No, they are very different. The whey from your yogurt is the natural, liquid form. Whey protein powder is a highly processed and concentrated product, usually made from sweet whey, where the protein has been isolated and dried.

How much whey do I get from making yogurt?

It depends on how thick you want your yogurt. For a standard Greek-style yogurt, you can expect to strain out about 1 cup of whey for every 4 cups of plain yogurt you start with.

What’s the best use for whey for a beginner?

The easiest and most rewarding way to start is by adding it to your morning smoothie. It’s a simple swap that requires no extra effort and provides an immediate nutritional benefit.

Can I use whey to start my next batch of yogurt?

Yes, you absolutely can! About a quarter-cup of fresh whey from your last batch contains enough active cultures to inoculate a new batch of milk. It’s a sustainable way to keep your yogurt-making cycle going.
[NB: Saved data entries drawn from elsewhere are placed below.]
(* ===== verification/Domain.v ===== *)
(** * Domain: the data types of internal/domain

    Transaction and merchant records, the transaction status machine, audit
    and outbox events, pagination parameters, and the sentinel errors. *)

From stdpp Require Import base tactics list gmap strings.
From S2P Require Import Prelude GoLib.

Open Scope string_scope.
Open Scope Z_scope.

(** ** Sentinel errors (errors.go) *)

(* go: internal/domain/errors.go 11 *)
Definition ErrMerchantNotFound := Sentinel "domain.ErrMerchantNotFound" "merchant not found".
(* go: internal/domain/errors.go 12 *)
Definition ErrMerchantInactive := Sentinel "domain.ErrMerchantInactive" "merchant account is not active".
(* go: internal/domain/errors.go 15 *)
Definition ErrTransactionNotFound := Sentinel "domain.ErrTransactionNotFound" "transaction not found".
(* go: internal/domain/errors.go 16 *)
Definition ErrInvalidAmount := Sentinel "domain.ErrInvalidAmount" "amount must be positive".
(* go: internal/domain/errors.go 17 *)
Definition ErrInvalidCurrency := Sentinel "domain.ErrInvalidCurrency" "unsupported currency".
(* go: internal/domain/errors.go 18 *)
Definition ErrCannotRefund := Sentinel "domain.ErrCannotRefund" "can only refund completed transactions".
(* go: internal/domain/errors.go 19 *)
Definition ErrDuplicateTransaction :=
  Sentinel "domain.ErrDuplicateTransaction" "duplicate transaction (idempotency key already used)".
(* go: internal/domain/errors.go 20 *)
Definition ErrTransactionExpired := Sentinel "domain.ErrTransactionExpired" "transaction has expired".
(* go: internal/domain/errors.go 21 *)
Definition ErrInvalidTransition := Sentinel "domain.ErrInvalidTransition" "invalid status transition".
(* go: internal/domain/errors.go 24 *)
Definition ErrBankTimeout := Sentinel "domain.ErrBankTimeout" "bank API timed out".
(* go: internal/domain/errors.go 25 *)
Definition ErrBankUnavailable := Sentinel "domain.ErrBankUnavailable" "bank API unavailable".
(* go: internal/domain/errors.go 26 *)
Definition ErrBankRejected := Sentinel "domain.ErrBankRejected" "bank rejected the transaction".
(* go: internal/domain/errors.go 27 *)
Definition ErrAmountExceedsLimit := Sentinel "domain.ErrAmountExceedsLimit" "amount exceeds transfer limit".
(* go: internal/domain/errors.go 28 *)
Definition ErrInsufficientFunds := Sentinel "domain.ErrInsufficientFunds" "insufficient funds".
(* go: internal/domain/errors.go 31 *)
Definition ErrRateLimited := Sentinel "domain.ErrRateLimited" "too many requests".
(* go: internal/domain/errors.go 34-35 *)
Definition ErrUnauthorized := Sentinel "domain.ErrUnauthorized" "unauthorized".
(* go: internal/domain/errors.go 34-35 *)
Definition ErrForbidden := Sentinel "domain.ErrForbidden" "forbidden".

(** ** Transaction status *)

(* go: internal/domain/models.go 11 *)
Abbreviation TransactionStatus := string.

(* go: internal/domain/models.go 14 *)
Definition TxStatusPending : TransactionStatus := "PENDING".
(* go: internal/domain/models.go 15 *)
Definition TxStatusProcessing : TransactionStatus := "PROCESSING".
(* go: internal/domain/models.go 16 *)
Definition TxStatusCompleted : TransactionStatus := "COMPLETED".
(* go: internal/domain/models.go 17 *)
Definition TxStatusFailed : TransactionStatus := "FAILED".
(* go: internal/domain/models.go 18 *)
Definition TxStatusRefunded : TransactionStatus := "REFUNDED".

(* go: internal/domain/models.go 21-29 *)
Definition ValidTransitions : gmap TransactionStatus (list TransactionStatus) :=
  {[ TxStatusPending := [TxStatusProcessing];
     TxStatusProcessing := [TxStatusCompleted; TxStatusFailed];
     TxStatusCompleted := [TxStatusRefunded];
     TxStatusFailed := [];
     TxStatusRefunded := [] ]}.

(** The loop over the allowed targets. *)
(* go: internal/domain/models.go 37-41 *)
Fixpoint allowed_contains (allowed : list TransactionStatus) (to : TransactionStatus) : bool :=
  match allowed with
  | [] => false
  | s :: rest => if bool_decide (s = to) then true else allowed_contains rest to
  end.

(* go: internal/domain/models.go CanTransition *)
Definition CanTransition (from to : TransactionStatus) : bool :=
  match ValidTransitions !! from with
  | None => false
  | Some allowed => allowed_contains allowed to
  end.

(* go: internal/domain/models.go TransactionStatus.IsTerminal *)
Definition IsTerminal (s : TransactionStatus) : bool :=
  bool_decide (s = TxStatusFailed) || bool_decide (s = TxStatusRefunded).

(** ** Records *)

(** A [json.RawMessage] holding a JSON object with scalar members: the only
    payloads the program builds.  [json.Marshal] sorts the keys of a map, so a
    finite map determines the text. *)
Inductive jval : Type := JStr (s : string) | JInt (z : Z).

#[export] Instance jval_eq_dec : EqDecision jval.
Proof. solve_decision. Defined.

Abbreviation RawMessage := (gmap string jval).

(* go: internal/domain/models.go 52-63 *)
Record Transaction := mkTransaction {
  tx_ID : string;
  tx_MerchantID : string;
  tx_AmountCents : Z;
  tx_Currency : string;
  tx_Status : TransactionStatus;
  tx_IdempotencyKey : string;
  tx_Description : string;
  tx_Metadata : option RawMessage;
  tx_CreatedAt : Z;
  tx_UpdatedAt : Z
}.

(* go: internal/domain/models.go 67-73 *)
Definition MerchantActive : string := "ACTIVE".
Definition MerchantInactive : string := "INACTIVE".
Definition MerchantSuspend : string := "SUSPENDED".

(* go: internal/domain/models.go 75-84 *)
Record Merchant := mkMerchant {
  m_ID : string;
  m_Name : string;
  m_APIKey : string;
  m_BalanceCents : Z;
  m_Currency : string;
  m_Status : string;
  m_CreatedAt : Z;
  m_UpdatedAt : Z
}.

(* go: internal/domain/models.go Merchant.IsActive *)
Definition IsActive (m : Merchant) : bool := bool_decide (m_Status m = MerchantActive).

(* go: internal/domain/models.go 96-104 *)
Record TransactionEvent := mkTransactionEvent {
  ev_ID : Z;
  ev_TransactionID : string;
  ev_EventType : string;
  ev_FromStatus : string;
  ev_ToStatus : string;
  ev_Payload : option RawMessage;
  ev_CreatedAt : Z
}.

(* go: internal/domain/models.go 108-114 *)
Record OutboxEvent := mkOutboxEvent {
  ob_ID : Z;
  ob_EventType : string;
  ob_Payload : RawMessage;
  ob_Published : bool;
  ob_CreatedAt : Z
}.

#[export] Instance Transaction_eq_dec : EqDecision Transaction.
Proof. solve_decision. Defined.
#[export] Instance Merchant_eq_dec : EqDecision Merchant.
Proof. solve_decision. Defined.
#[export] Instance TransactionEvent_eq_dec : EqDecision TransactionEvent.
Proof. solve_decision. Defined.
#[export] Instance OutboxEvent_eq_dec : EqDecision OutboxEvent.
Proof. solve_decision. Defined.

(** Field assignments [t.Status = s], [t.UpdatedAt = u], [m.BalanceCents = b]. *)
Definition set_Status (s : TransactionStatus) (t : Transaction) : Transaction :=
  mkTransaction (tx_ID t) (tx_MerchantID t) (tx_AmountCents t) (tx_Currency t) s
    (tx_IdempotencyKey t) (tx_Description t) (tx_Metadata t) (tx_CreatedAt t) (tx_UpdatedAt t).

Definition set_UpdatedAt (u : Z) (t : Transaction) : Transaction :=
  mkTransaction (tx_ID t) (tx_MerchantID t) (tx_AmountCents t) (tx_Currency t) (tx_Status t)
    (tx_IdempotencyKey t) (tx_Description t) (tx_Metadata t) (tx_CreatedAt t) u.

Definition set_Metadata (md : option RawMessage) (t : Transaction) : Transaction :=
  mkTransaction (tx_ID t) (tx_MerchantID t) (tx_AmountCents t) (tx_Currency t) (tx_Status t)
    (tx_IdempotencyKey t) (tx_Description t) md (tx_CreatedAt t) (tx_UpdatedAt t).

Definition set_Balance (b : Z) (m : Merchant) : Merchant :=
  mkMerchant (m_ID m) (m_Name m) (m_APIKey m) b (m_Currency m) (m_Status m)
    (m_CreatedAt m) (m_UpdatedAt m).

Definition set_MerchantUpdatedAt (u : Z) (m : Merchant) : Merchant :=
  mkMerchant (m_ID m) (m_Name m) (m_APIKey m) (m_BalanceCents m) (m_Currency m) (m_Status m)
    (m_CreatedAt m) u.

Definition set_EventID (i : Z) (e : TransactionEvent) : TransactionEvent :=
  mkTransactionEvent i (ev_TransactionID e) (ev_EventType e) (ev_FromStatus e) (ev_ToStatus e)
    (ev_Payload e) (ev_CreatedAt e).

Definition set_OutboxID (i : Z) (e : OutboxEvent) : OutboxEvent :=
  mkOutboxEvent i (ob_EventType e) (ob_Payload e) (ob_Published e) (ob_CreatedAt e).

Definition set_Published (p : bool) (e : OutboxEvent) : OutboxEvent :=
  mkOutboxEvent (ob_ID e) (ob_EventType e) (ob_Payload e) p (ob_CreatedAt e).

(** ** Pagination *)

(* go: internal/domain/models.go 118-121 *)
Record ListParams := mkListParams { Limit : Z; Offset : Z }.

(* go: internal/domain/models.go NewListParams *)
Definition NewListParams (limit offset : Z) : ListParams :=
  let limit := if (limit <=? 0) || (100 <? limit) then 20 else limit in
  let offset := if offset <? 0 then 0 else offset in
  mkListParams limit offset.

(** ** The status machine *)

(** The edges of the lifecycle. *)
Definition edges : list (TransactionStatus * TransactionStatus) :=
  [(TxStatusPending, TxStatusProcessing); (TxStatusProcessing, TxStatusCompleted);
   (TxStatusProcessing, TxStatusFailed); (TxStatusCompleted, TxStatusRefunded)].

Definition statuses : list TransactionStatus :=
  [TxStatusPending; TxStatusProcessing; TxStatusCompleted; TxStatusFailed; TxStatusRefunded].

Definition valid_status (s : TransactionStatus) : Prop := s ∈ statuses.

#[export] Instance valid_status_dec s : Decision (valid_status s).
Proof. unfold valid_status. apply _. Defined.

Lemma allowed_contains_spec l to : allowed_contains l to = true ↔ to ∈ l.
Proof.
  induction l as [|s l IH]; simpl; [set_solver|].
  rewrite elem_of_cons. case_bool_decide; naive_solver.
Qed.

Lemma ValidTransitions_lookup from allowed :
  ValidTransitions !! from = Some allowed →
  (from, allowed) ∈ map_to_list ValidTransitions.
Proof. by rewrite elem_of_map_to_list. Qed.

Lemma CanTransition_edges from to :
  CanTransition from to = true ↔ (from, to) ∈ edges.
Proof.
  split.
  - unfold CanTransition. destruct (ValidTransitions !! from) as [l|] eqn:E; [|done].
    apply ValidTransitions_lookup in E. vm_compute in E.
    rewrite allowed_contains_spec.
    repeat (apply elem_of_cons in E as [E|E]; [simplify_eq; unfold edges; set_solver|]).
    by apply elem_of_nil in E.
  - unfold edges. rewrite !elem_of_cons, elem_of_nil.
    intros H. destruct_or!; simplify_eq; try reflexivity; done.
Qed.

(** A status that some chain of allowed transitions starting in PENDING reaches. *)
Inductive lifecycle : TransactionStatus → list TransactionStatus → Prop :=
| lifecycle_start : lifecycle TxStatusPending []
| lifecycle_step s path s' :
    lifecycle s path → CanTransition s s' = true → lifecycle s' (s :: path).

Lemma CanTransition_irrefl s : CanTransition s s = false.
Proof.
  destruct (CanTransition s s) eqn:E; [|done].
  apply CanTransition_edges in E. unfold edges in E.
  rewrite !elem_of_cons, elem_of_nil in E. destruct_or!; by simplify_eq.
Qed.

Lemma CanTransition_valid s s' :
  CanTransition s s' = true → valid_status s ∧ valid_status s'.
Proof.
  intros E%CanTransition_edges. unfold edges in E.
  rewrite !elem_of_cons, elem_of_nil in E. destruct_or!; simplify_eq;
    split; by apply (bool_decide_unpack _).
Qed.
Don’t Waste a Drop: Your Whey Forward

Understanding what is whey and what to do with it is a true level-up moment in your homemade yogurt adventure. It transforms the process from simply making a food to practicing a “whole ingredient” philosophy, where nothing is wasted. That tangy liquid is a testament to the magic of fermentation—a gift of protein, probiotics, and endless culinary potential.

So the next time you pull a bowl of freshly strained yogurt from the fridge, don’t look at the liquid left behind as waste. Look at it as an opportunity. Celebrate your liquid gold, and have fun discovering all the delicious and creative ways you can put it to use.